Community Violence and Racial Tensions

Community Violence and Racial Tensions

Led by Kizito Kalima – Peace Center for Forgiveness and Reconciliation and Martha Lamkin – Your Life Matters Taskforce

Each session began discussing why violence in neighborhoods and racial tensions are such grave concerns. Violence hurts the reputation of the city. It also hurts people even if they are not the direct victims of violence. Violence causes people to be anxious. It contributes to worsening poverty, drug and alcohol abuse, and increased numbers of guns on the streets as people feel they must be able to protect themselves. One attendee said that people who feel like exiles in their own country could become frustrated and “act out.” And even apart from guns in the street, many people aren’t safe in their own homes because of domestic violence.

The conversations spent time discussing the root causes of violence and of racial tensions. Some hypotheses:

  • A hyper-masculine culture that glorifies violence, plus technology and games that encourage violence
  • Lack of personal skills to resolve conflicts
  • An inability or unwillingness to accept the value and dignity of “the other.” This can mean not understanding other points of view
  • Inequalities in the justice system, which can lead to a loss of hope
  • Repeatedly, a shortage of jobs and lack of opportunities was mentioned as a source of racial tensions and violence

There was no shortage of solutions suggested.
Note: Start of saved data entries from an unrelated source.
(** * Picture Transfer Protocol: codecs and session state machine

    A shallow embedding of [ptp.py]: the frame and descriptor codecs that
    the module assembles from the [construct] combinators, and the
    session / transaction bookkeeping of [PTPDevice]. *)

From Stdlib Require Import ZArith List String Ascii Bool Lia.
From Stdlib Require Import Strings.Byte.
Import ListNotations.
Open Scope string_scope.
Open Scope list_scope.
Open Scope Z_scope.

(** ** Python values and exceptions *)

(** The Python objects that flow through the modelled code. *)
Inductive pyval : Type :=
| PyNone
| PyInt (z : Z)
| PyBool (b : bool)
| PyStr (s : string).

(** Exceptions raised by the module, by [construct], by [contextlib], by
    the Python runtime and by a transport. *)
Inductive exn : Type :=
| PTPError (msg : string)
| PTPUnimplemented (msg : string)
| RuntimeError (msg : string)
| TransportFailure (info : string)
| FieldError
| ArrayError (expected found : Z)
| MappingError
| BitIntegerError
| AttributeError (key : string)
| KeyError
| TypeError
| UnicodeDecodeError
| UnicodeEncodeError.

Inductive result (A : Type) : Type :=
| Ok (a : A)
| Raise (e : exn).
Arguments Ok {A} a.
Arguments Raise {A} e.

Definition rbind {A B} (m : result A) (k : A -> result B) : result B :=
  match m with
  | Ok a => k a
  | Raise e => Raise e
  end.

Notation "'try!' x := m 'in' k" := (rbind m (fun x => k))
  (at level 10, x pattern, m at level 100, k at level 200).

(** A symbolic or numeric protocol code: Python passes either the name of
    an [Enum] entry (a [str]) or a bare integer. *)
Inductive code : Type :=
| Sym (name : string)
| Num (n : Z).

(** [construct.Container] with the four keys every PTP frame carries.
    The first key is [OperationCode], [ResponseCode] or [EventCode]
    according to the frame, so the key itself is kept as [code_key]; the
    key [Parameter] is spelled [Parameter_] (the bare word is reserved). *)
Record Container : Type := mkContainer {
  code_key : string;
  code_value : code;
  SessionID_ : Z;
  TransactionID_ : Z;
  Parameter_ : list Z
}.

(** ** The session / transaction state of [PTPDevice] *)

Module Device.
Section WithTransport.

(** What the transport keeps for itself, and what it answers. *)
Variable T : Type.
Variable Resp : Type.

(** The instance attributes [__session] and [__transaction_id] (both start
    at the class attribute 0) next to the transport's own state. *)
Record PTPDevice : Type := mkDevice {
  __session : Z;
  __transaction_id : Z;
  transport : T
}.

Definition set_session (v : Z) (d : PTPDevice) : PTPDevice :=
  mkDevice v (__transaction_id d) (transport d).

Definition set_transaction_id (v : Z) (d : PTPDevice) : PTPDevice :=
  mkDevice (__session d) v (transport d).

(** Methods are state transformers on the device that return or raise. *)
Definition M (A : Type) : Type := PTPDevice -> result A * PTPDevice.

Definition ret {A} (a : A) : M A := fun d => (Ok a, d).

Definition bind {A B} (m : M A) (k : A -> M B) : M B :=
  fun d => match m d with
           | (Ok a, d') => k a d'
           | (Raise e, d') => (Raise e, d')
           end.

Definition gets {A} (f : PTPDevice -> A) : M A := fun d => (Ok (f d), d).
Definition modify (f : PTPDevice -> PTPDevice) : M unit := fun d => (Ok tt, f d).
Definition raise {A} (e : exn) : M A := fun d => (Raise e, d).

Notation "x <- m ;; k" := (bind m (fun x => k))
  (at level 61, m at next level, right associativity).
Notation "m ;;; k" := (bind m (fun _ => k))
  (at level 61, right associativity).

(** The transport's no-dataphase primitive.  It is a method of the same
    object, so it sees (and may change) the whole device. *)
Variable mesg : Container -> M Resp.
Some solutions to violence were personal: call 911 quickly, and carry a stick when you go out walking. Some solutions were personal, but more ambitious. Learn more about other cultures to avoid misunderstandings and to encourage reciprocity. Try to have real conversations about race and the underlying causes of racial tensions. Start with your friends for these conversations, then reach out to people who possess more diverse views. These conversations can take place in churches, schools, and neighborhoods. Everyone should be an activist, an advocate for justice, an ally of fairness.

Some solutions addressed institutions that should change. The school system, some argued, should increase opportunities and better connect kids to jobs. Many suggestions were made of the criminal justice system. Right now, it was said, in some communities there’s an ingrained fear of police, even among women and seniors. There needs to be better relations between police and the community (e.g. through a revival of community policing). The high rates of incarceration were identified as problems: even before constructing a new justice center, we should first address problems such as unrealistic bail and unequal penalties.

The news media were identified as needing changes. Too often, it was said, the news looks only at crime and violence without showing positive things in communities such as high school graduations. The focus on violence turns more toward black perpetrators, reinforcing stereotypes. This means some blacks don’t feel they have to live up to higher standards.

Many people identified attitudes as the main cause, and conversation as the best way to change attitudes. One person identified indifference as the real enemy; it’s hard to feel indifferent to someone with whom you have had meaningful conversations. Be active in your neighborhood, it was said, get to know people, help others. Start with your own block, then broaden your connections.